The IAM roles created by these templates are limited in scope and grant only the permissions required for OneLens to function. No modifications are made to your infrastructure. Access is read-only and fully reversible — you may delete the roles at any time to revoke access. OneLens does not collect or alter any data outside the defined access permissions.

OneLens in Your AWS Environment

OneLens Architecture Diagram

Following components are created in your AWS Environment:

  • CloudFormation Templates (CFTs):

    • One for Resource Role

    • One for CUR Role

  • StackSet / Stack Deployment:

    • Executed from the management or individual account

    • Creates IAM roles in target accounts

  • IAM Roles:

    • Provide read-only access to resources and metrics

    • Grant permission to read CUR files from your S3 bucket

OneLens AWS Environment have 3 major components:

  • Data Extraction & Transformation:

    • Data is extracted assuming the IAM role created by you over TLS 1.3.

    • Process the raw data for detailed analysis

    • This process repeats daily or based on the agreed schedule with the you.

  • Data Storage:

    • Ensures tenant-level separation (trial accounts may vary slightly).
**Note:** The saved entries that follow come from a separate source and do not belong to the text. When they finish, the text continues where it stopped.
(* ===== verification/AuditSinks.v ===== *)
(** * Shared audit sinks and event builders (crates/nexus-audit/src/sink.rs, event.rs, chain.rs)

    Sinks are shared: a [MemoryAuditSink] is a handle to one list behind an [Arc], its
    clones are the same list, and a [BroadcastAuditSink] holds [Arc]s of sinks of any kind,
    broadcasts included.  Here a sink is a reference into a store; AuditLog has the sinks by
    value.  Then the two ways to make an event, and the accessors of a chain. *)

From S2P Require Import Prelude RustStr Common Crypto Enrollment AuditLog.

Open Scope Z_scope.

(** ** References to sinks *)

(** [Ref_Other] is a sink of another implementation. *)
Inductive SinkRef := Ref_Memory (a : nat) | Ref_Other (o : nat) | Ref_Broadcast (sinks : list SinkRef).

Section sinks.
Context {Event S : Type} `{AuditSink Event S}.

Record SinkStore := mkSinkStore { ss_memory : gmap nat (list Event); ss_others : gmap nat S }.

Definition memory_at (st : SinkStore) (a : nat) : list Event := default [] (ss_memory st !! a).
Definition set_memory (st : SinkStore) (a : nat) (l : list Event) : SinkStore :=
  mkSinkStore (<[a := l]> (ss_memory st)) (ss_others st).

(** [MemoryAuditSink::new] and the methods of its handles. *)
Definition memory_sink_new (st : SinkStore) (a : nat) : SinkStore := set_memory st a [].
Definition memory_events (st : SinkStore) (a : nat) : list Event := memory_at st a.
Definition memory_len (st : SinkStore) (a : nat) : Z := len (memory_events st a).
Definition memory_is_empty (st : SinkStore) (a : nat) : bool := memory_len st a =? 0.
Definition memory_clear (st : SinkStore) (a : nat) : SinkStore := set_memory st a [].

(** What [record] and [flush] do to a single sink. *)
Inductive SinkOp := Op_Record (e : Event) | Op_Flush.
Definition memory_op (st : SinkStore) (a : nat) (op : SinkOp) : result SinkError unit * SinkStore :=
  match op with
  | Op_Record e => (Ok tt, set_memory st a (memory_at st a ++ [e]))
  | Op_Flush => (Ok tt, st)
  end.
Definition other_op (st : SinkStore) (o : nat) (op : SinkOp) : result SinkError unit * SinkStore :=
  match ss_others st !! o with
  | None => (Ok tt, st)
  | Some s =>
      let (r, s) := match op with Op_Record e => sink_record s e | Op_Flush => sink_flush (Event := Event) s end in
      (r, mkSinkStore (ss_memory st) (<[o := s]> (ss_others st)))
  end.

Definition keep_first (first_error : option SinkError) (r : result SinkError unit) : option SinkError :=
  match first_error, r with None, Err err => Some err | _, _ => first_error end.
Definition first_result (first_error : option SinkError) : result SinkError unit :=
  match first_error with Some err => Err err | None => Ok tt end.

(** [AuditSink::record] and [flush] of any sink. *)
Fixpoint sink_ref_op (r : SinkRef) (op : SinkOp) (st : SinkStore) : result SinkError unit * SinkStore :=
  match r with
  | Ref_Memory a => memory_op st a op
  | Ref_Other o => other_op st o op
  | Ref_Broadcast sinks =>
      (fix go (sinks : list SinkRef) (first_error : option SinkError) (st : SinkStore) :=
         match sinks with
         | [] => (first_result first_error, st)
         | sink :: sinks =>
             let (r, st) := sink_ref_op sink op st in go sinks (keep_first first_error r) st
         end) sinks None st
  end.
#[global] Instance sink_ref_sink (r : SinkRef) : AuditSink Event SinkStore := {
  sink_record st e := sink_ref_op r (Op_Record e) st;
  sink_flush st := sink_ref_op r Op_Flush st
}.

(** ** The single sinks behind a reference *)

Inductive Leaf := Leaf_Memory (a : nat) | Leaf_Other (o : nat).
#[global] Instance Leaf_eq_dec : EqDecision Leaf.
Proof. solve_decision. Defined.
Fixpoint leaves (r : SinkRef) : list Leaf :=
  match r with
  | Ref_Memory a => [Leaf_Memory a]
  | Ref_Other o => [Leaf_Other o]
  | Ref_Broadcast sinks => (fix go l := match l with [] => [] | r :: l => leaves r ++ go l end) sinks
  end.
Definition leaf_op (l : Leaf) (op : SinkOp) (st : SinkStore) : result SinkError unit * SinkStore :=
  match l with Leaf_Memory a => memory_op st a op | Leaf_Other o => other_op st o op end.
(** The leaves one after the other, keeping the first error. *)
Fixpoint leaves_op (ls : list Leaf) (op : SinkOp) (first_error : option SinkError) (st : SinkStore) :
    option SinkError * SinkStore :=
  match ls with
  | [] => (first_error, st)
  | l :: ls => let (r, st) := leaf_op l op st in leaves_op ls op (keep_first first_error r) st
  end.

Lemma leaves_op_app l1 l2 op fe st :
  leaves_op (l1 ++ l2) op fe st = let (fe, st) := leaves_op l1 op fe st in leaves_op l2 op fe st.
Proof.
  revert fe st. induction l1 as [|l l1 IH]; intros fe st; cbn; [done|]. destruct (leaf_op l op st). apply IH.
Qed.
Lemma leaves_op_first ls op fe st :
  leaves_op ls op fe st = (match fe with Some _ => fe | None => (leaves_op ls op None st).1 end,
                           (leaves_op ls op None st).2).
Proof.
  revert fe st. induction ls as [|l ls IH]; intros fe st; cbn; [by destruct fe|].
  destruct (leaf_op l op st) as [r st']. rewrite IH, (IH (keep_first None r)). by destruct fe, r.
Qed.

(** Induction over references, with the children of a broadcast. *)
Lemma SinkRef_nested_ind (P : SinkRef → Prop) :
  (∀ a, P (Ref_Memory a)) → (∀ o, P (Ref_Other o)) → (∀ l, Forall P l → P (Ref_Broadcast l)) → ∀ r, P r.
Proof.
  intros Hm Ho Hb. fix IH 1. intros [a|o|l]; [apply Hm|apply Ho|]. apply Hb.
  induction l as [|r l IHl]; constructor; [apply IH|exact IHl].
Qed.

Lemma sink_ref_op_leaves r op st :
  sink_ref_op r op st =
    let (fe, st) := leaves_op (leaves r) op None st in (first_result fe, st).
Proof.
  revert st. induction r as [a|o|l IH] using SinkRef_nested_ind; intros st.
  - cbn. by destruct op.
  - cbn. unfold other_op. destruct (ss_others st !! o) as [s|]; [|done].
    destruct (match op with Op_Record e => sink_record s e | Op_Flush => sink_flush s end) as [[[]|e] s'];
      reflexivity.
  - cbn [sink_ref_op leaves]. generalize (@None SinkError) as fe. revert st.
    induction l as [|r l IHl]; intros st fe; cbn; [done|].
    apply Forall_cons in IH as [Hr IH]. rewrite Hr. rewrite leaves_op_app.
    rewrite (leaves_op_first (leaves r) op fe). destruct (leaves_op (leaves r) op None st) as [fe' st'].
    cbn [fst snd]. rewrite (IHl IH). do 2 f_equal. by destruct fe, fe'.
Qed.

(** ** What a record does *)

Definition occurrences (a : nat) (ls : list Leaf) : nat := length (filter (λ l, l = Leaf_Memory a) ls).

#[local] Arguments occurrences : simpl never.

Lemma leaves_op_memory ls e fe st a :
  memory_at (leaves_op ls (Op_Record e) fe st).2 a = memory_at st a ++ replicate (occurrences a ls) e.
Proof.
  revert fe st. induction ls as [|l ls IH]; intros fe st; cbn; [by rewrite app_nil_r|].
  destruct (leaf_op l (Op_Record e) st) as [r st'] eqn:E. rewrite IH. unfold occurrences. rewrite filter_cons.
  destruct l as [a'|o]; cbn in E.
  - injection E as <- <-. unfold memory_at at 1. cbn. destruct (decide (a' = a)) as [->|Hne].
    + rewrite lookup_insert_eq. cbn. rewrite decide_True by done. cbn. by rewrite <-app_assoc.
    + rewrite lookup_insert_ne by done. rewrite decide_False by congruence. done.
  - rewrite decide_False by done. f_equal. revert E. unfold other_op. destruct (ss_others st !! o); [|by intros [= <- <-]].
    destruct (sink_record _ _). by intros [= <- <-].
Qed.

(** Recording over shared sinks.  An event that is recorded to a sink, however broadcasts
    are nested, is appended once per handle to every memory sink behind it, and is then
    seen through every clone of that sink; a memory sink that is not behind it keeps its
    events; and the call is what recording to the single sinks one after the other is, all
    of them, with the error of the first that fails. *)
Theorem record_reaches_leaves r e st :
  (∀ a, memory_events (sink_ref_op r (Op_Record e) st).2 a =
     memory_events st a ++ replicate (occurrences a (leaves r)) e) ∧
  sink_ref_op r (Op_Record e) st =
    let (fe, st) := leaves_op (leaves r) (Op_Record e) None st in (first_result fe, st).
Proof.
  split; [|apply sink_ref_op_leaves]. intros a. rewrite sink_ref_op_leaves.
  unfold memory_events. rewrite <-(leaves_op_memory _ _ None). by destruct (leaves_op _ _ _ _).
Qed.

(** Clearing through one handle clears for all, and touches no other sink. *)
Lemma memory_clear_shared st a b :
  memory_events (memory_clear st a) b = if decide (a = b) then [] else memory_events st b.
Proof.
  unfold memory_events, memory_clear, memory_at. cbn. case_decide as E; [subst|].
  - by rewrite lookup_insert_eq.
  - by rewrite lookup_insert_ne.
Qed.
End sinks.
Arguments SinkStore : clear implicits.

(** One memory sink behind two handles, one of them in a nested broadcast: it gets the
    event twice. *)
Example shared_sink_records_twice :
  let st : SinkStore nat (MemoryAuditSink nat) := mkSinkStore (<[0%nat := [7%nat]]> ∅) ∅ in
  memory_events (sink_ref_op (Ref_Broadcast [Ref_Memory 0; Ref_Broadcast [Ref_Memory 0]]) (Op_Record 9%nat) st).2 0%nat =
    [7%nat; 9%nat; 9%nat].
Proof. reflexivity. Qed.

(** ** Making an event *)

Section builders.
Context {Value : Type} (Null : Value).

Definition with_user_id (e : AuditEvent Value) (v : option string) : AuditEvent Value :=
  mkAuditEvent (ev_event_id e) (ev_timestamp e) (ev_organization_id e) v (ev_device_id e) (ev_session_id e)
    (ev_event_type e) (ev_metadata e).
Definition with_device_id (e : AuditEvent Value) (v : option string) : AuditEvent Value :=
  mkAuditEvent (ev_event_id e) (ev_timestamp e) (ev_organization_id e) (ev_user_id e) v (ev_session_id e)
    (ev_event_type e) (ev_metadata e).
Definition with_session_id (e : AuditEvent Value) (v : option string) : AuditEvent Value :=
  mkAuditEvent (ev_event_id e) (ev_timestamp e) (ev_organization_id e) (ev_user_id e) (ev_device_id e) v
    (ev_event_type e) (ev_metadata e).
Definition with_metadata (e : AuditEvent Value) (v : Value) : AuditEvent Value :=
  mkAuditEvent (ev_event_id e) (ev_timestamp e) (ev_organization_id e) (ev_user_id e) (ev_device_id e)
    (ev_session_id e) (ev_event_type e) v.

(** The setters of [AuditEventBuilder]. *)
Inductive BuilderField :=
  | Field_EventId (v : string) | Field_Timestamp (v : Z) | Field_OrganizationId (v : string)
  | Field_UserId (v : option string) | Field_DeviceId (v : option string) | Field_SessionId (v : option string)
  | Field_EventType (v : AuditEventType) | Field_Metadata (v : Value).
Definition AuditEventBuilder_new : AuditEventBuilder Value := mkAuditEventBuilder None None None None None None None None.
Definition AuditEventBuilder_set (b : AuditEventBuilder Value) (f : BuilderField) : AuditEventBuilder Value :=
  let 'mkAuditEventBuilder i t o u d s y m := b in
  match f with
  | Field_EventId v => mkAuditEventBuilder (Some v) t o u d s y m
  | Field_Timestamp v => mkAuditEventBuilder i (Some v) o u d s y m
  | Field_OrganizationId v => mkAuditEventBuilder i t (Some v) u d s y m
  | Field_UserId v => mkAuditEventBuilder i t o v d s y m
  | Field_DeviceId v => mkAuditEventBuilder i t o u v s y m
  | Field_SessionId v => mkAuditEventBuilder i t o u d v y m
  | Field_EventType v => mkAuditEventBuilder i t o u d s (Some v) m
  | Field_Metadata v => mkAuditEventBuilder i t o u d s y (Some v)
  end.
Definition AuditEventBuilder_sets (fs : list BuilderField) : AuditEventBuilder Value :=
  fold_left AuditEventBuilder_set fs AuditEventBuilder_new.

(** The last value a list of setters gives a field. *)
Definition last_set {A} (f : BuilderField → option A) (fs : list BuilderField) : option A := last (omap f fs).
Lemma last_set_snoc {A} (f : BuilderField → option A) fs x :
  last_set f (fs ++ [x]) = match f x with Some v => Some v | None => last_set f fs end.
Proof. unfold last_set. rewrite omap_app. cbn. destruct (f x); [by rewrite last_snoc|by rewrite app_nil_r]. Qed.

Definition set_event_id f := match f with Field_EventId v => Some v | _ => None end.
Definition set_timestamp f := match f with Field_Timestamp v => Some v | _ => None end.
Definition set_organization_id f := match f with Field_OrganizationId v => Some v | _ => None end.
Definition set_user_id f := match f with Field_UserId v => Some v | _ => None end.
Definition set_device_id f := match f with Field_DeviceId v => Some v | _ => None end.
Definition set_session_id f := match f with Field_SessionId v => Some v | _ => None end.
Definition set_event_type f := match f with Field_EventType v => Some v | _ => None end.
Definition set_metadata f := match f with Field_Metadata v => Some v | _ => None end.

Lemma builder_sets_spec fs :
  AuditEventBuilder_sets fs =
    mkAuditEventBuilder (last_set set_event_id fs) (last_set set_timestamp fs) (last_set set_organization_id fs)
      (mjoin (last_set set_user_id fs)) (mjoin (last_set set_device_id fs)) (mjoin (last_set set_session_id fs))
      (last_set set_event_type fs) (last_set set_metadata fs).
Proof.
  unfold AuditEventBuilder_sets. induction fs as [|f fs IH] using rev_ind; [done|].
  rewrite fold_left_app, IH. cbn. rewrite !last_set_snoc. by destruct f.
Qed.

(** The two ways to make an event agree: the setters of the builder, in any order and with
    the last value of a field winning, build exactly what [AuditEvent::new] and the [with]
    methods make of those values, and fail, naming the first of them, exactly when one of
    the four required fields was never set. *)
Theorem builder_agrees_with_new fs :
  AuditEventBuilder_build Null (AuditEventBuilder_sets fs) =
    (event_id ← ok_or (last_set set_event_id fs) "event_id";
     timestamp ← ok_or (last_set set_timestamp fs) "timestamp";
     organization_id ← ok_or (last_set set_organization_id fs) "organization_id";
     event_type ← ok_or (last_set set_event_type fs) "event_type";
     Ok (with_metadata (with_session_id (with_device_id (with_user_id
           (AuditEvent_new Null event_id timestamp organization_id event_type)
           (mjoin (last_set set_user_id fs))) (mjoin (last_set set_device_id fs)))
           (mjoin (last_set set_session_id fs))) (default Null (last_set set_metadata fs)))).
Proof. rewrite builder_sets_spec. reflexivity. Qed.
End builders.
(** ** What a message leaves alone *)

Record same_window (w w' : WindowShared) : Prop := {
  sw_handle : ws_native_handle w' = ws_native_handle w;
  sw_running : ws_running w' = ws_running w;
  sw_shutdown : ws_shutdown_requested w' = ws_shutdown_requested w
}.
#[local] Instance same_window_preorder : PreOrder same_window.
Proof. split; [by split|]. intros ??? [] []. split; congruence. Qed.

Lemma window_proc_frame n m :
  let '(calls, n') := window_proc gks n m in
  same_window (nw_shared n) (nw_shared n') ∧ nw_attached n' = nw_attached n || is_nccreate m ∧
  posts_quit calls = nw_attached n && match m with WM_DESTROY => true | _ => false end ∧
  destroys calls = nw_attached n && match m with WM_CLOSE => true | _ => false end.
Proof.
  destruct n as [w pending [|]]; [|by destruct m]. destruct m; try by repeat split.
  all: cbn; unfold nw_send_input; repeat case_match; simplify_eq/=; by repeat split.
Qed.
Lemma controller_op_frame w op : window_wf w →
  window_wf (controller_op w op) ∧ ws_native_handle (controller_op w op) = ws_native_handle w ∧
  ws_running (controller_op w op) = ws_running w ∧
  (ws_shutdown_requested w = true → ws_shutdown_requested (controller_op w op) = true).
Proof.
  intros Hw. destruct op; cbn.
  - split; [by apply try_send_wf|]. unfold WindowController_try_send. by repeat case_match.
  - split; [by apply try_next_event_wf|]. unfold try_next_event. by repeat case_match.
  - split; [by apply render_latest_wf|]. unfold render_latest. by repeat case_match.
  - split; [by apply request_shutdown_wf|]. unfold request_shutdown, WindowController_try_send.
    cbn. by repeat case_match.
Qed.
Lemma native_command_frame w c calls w' : native_command w c = (calls, w') → same_window w w'.
Proof. destruct c; cbn; repeat case_match; intros [= <- <-]; by split. Qed.

(** What deliveries to a window that has its state keep. *)
Record delivered (t t' : WindowThread) : Prop := {
  de_same : same_window (wt_shared t) (wt_shared t');
  de_wf : window_wf (wt_shared t');
  de_attached : nw_attached (wt_native t) = true → nw_attached (wt_native t') = true;
  de_point : wt_point t' = wt_point t;
  de_hwnd : wt_hwnd t' = wt_hwnd t;
  de_freed : wt_freed t' = wt_freed t;
  de_misused : wt_freed t = 0%nat → wt_misused t' = wt_misused t;
  de_started : wt_started t' = wt_started t
}.
Lemma delivered_refl t : window_wf (wt_shared t) → delivered t t.
Proof. intros. by split. Qed.
Lemma delivered_trans t1 t2 t3 : delivered t1 t2 → delivered t2 t3 → delivered t1 t3.
Proof.
  intros [S1 ? A1 P1 H1 F1 M1 E1] [S2 ? A2 P2 H2 F2 M2 E2]. split; [by etrans|done|auto|by etrans..|by etrans| |by etrans].
  intros F. rewrite M2 by (by rewrite F1). auto.
Qed.
(** * A shallow embedding of the logging server

    The development follows the source files of the repository:

    - [logging_worker_thread.py]: [LoggingWorkerThread], one thread per
      accepted connection, which reads length-prefixed pickled log records
      from its socket and hands them to the [logging] module;
    - [logging_server.py]: [LoggingServer], the process that owns the
      listening socket, spawns the workers and implements the two-stage
      shutdown;
    - [sample_server.py]: the program that starts a server and stops it on
      a command read from the standard input.

    Everything outside the two classes (the socket, [select], the other
    threads that set flags, [pickle], [logging]) is the environment.  It is
    modelled by explicit scripts: the outcomes of the successive [select]
    calls, the bytes the peer puts on the wire, and countdowns for the flags
    that other threads set.  Library calls that can raise are partial: the
    code catches nothing, so their exceptions leave the method that made
    the call.  Calls to the collaborators are recorded, oldest first, in a
    trace. *)

From Stdlib Require Import String List NArith Lia Bool PeanoNat.
From Stdlib.Strings Require Import Byte.
Import ListNotations.

Set Implicit Arguments.

(** Python [bytes]. *)
Definition bytes := list byte.
Lemma deactivate_all_removes_managed_links_witness :
  ∃ l c, get_managed_symlinks Sample.resolved Sample.library_store = Ok l ∧
         deactivate_all Sample.resolved Sample.library_store = (Ok (length l), c) ∧
         (∀ q, c !! q = if decide (q ∈ l) then None else Sample.library_store !! q) ∧
         get_managed_symlinks Sample.resolved c = Ok [].
Proof.
  apply (deactivate_all_removes_managed_links Sample.resolved (mods_path Sample.ssd)
           Sample.library_store).
  - reflexivity.
  - vm_compute. reflexivity.
Defined.

Lemma unresolved_directory_is_not_touched_witness :
  activate_instance Sample.manager Sample.profile Sample.library_store
  = (Ok (0%nat, ["Game directory not found"]), Sample.library_store) ∧
  deactivate_all Sample.manager Sample.library_store = (Ok 0%nat, Sample.library_store) ∧
  get_managed_symlinks Sample.manager Sample.library_store = Ok [].
Proof.
  apply (unresolved_directory_is_not_touched Sample.manager Sample.profile
           Sample.library_store).
  reflexivity.
Defined.

End activation_more.

(** ** Activation: when every enabled mod can be linked *)

Section activation_success.
Import FS ModManager Invariant Notions.
Implicit Types (s c t : fs) (p q d : path) (self : ModManager.t) (m : Mod.t)
  (i : Instance.t).



Lemma link_path_inj d m m' : link_path d m = link_path d m' → Mod.filename m = Mod.filename m'.
Proof.
  unfold link_path, link_name. intros [_ H]%joinpath_inj.
  by apply (inj (String.app _)) in H.
Qed.

Lemma link_path_owned d m (target : path) :
  owned d (link_path d m) (Some (Symlink target)).
Proof.
  unfold owned, link_path. rewrite name_snoc. split_and!; [done| |done].
  apply startswith_app.
Qed.

Lemma exists_file s p sz doc : s !! p = Some (File sz doc) → exists_ s p = true.
Proof.
  intros H. apply (exists_of_stat s p (File sz doc)).
  unfold stat, MAXSYMLINKS. cbn. by rewrite H, option_bind_Some_l.
Qed.

Lemma check_parent_child d (n : string) s : s !! d = Some Dir → check_parent s (d </> n) = None.
Proof.
  intros Hd. unfold check_parent. rewrite split_last_snoc, (stat_Dir _ _ Hd).
  by destruct d.
Qed.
    • Customers raw data is stored in S3 buckets which are KMS encrypted

    • Processed data is stored in PostgresSQL DB, ClickHouse and S3; all secured by standard organizational policies meeting ISO and SOC 2 compliance

AWS Environment Types

You likely operate your AWS accounts in one of two ways. The steps that you need to follow depend on which environment you’re using.

Centralized Accounts (Master-Child Setup)

If you manage multiple AWS accounts from a master or admin account (using AWS Organizations), here’s what you’ll need to deploy:

Decentralized Accounts (Individually Managed Accounts)

If an AWS account needs to be configured independently, you’ll deploy:

Onboarding Deployment Tasks

1. Deploy CUR Role Using Stack

The step-by-step guide will help you deploy the Cost and Usage Report (CUR) role in AWS using a CloudFormation Stack.

Prerequisites

1. Create a CloudFormation Stack

In the AWS Management Console, go to the CloudFormation service.

Choose Stack from the sidebar.

Click on Create Stack.

Choose the option With new Resources (standard) when prompted.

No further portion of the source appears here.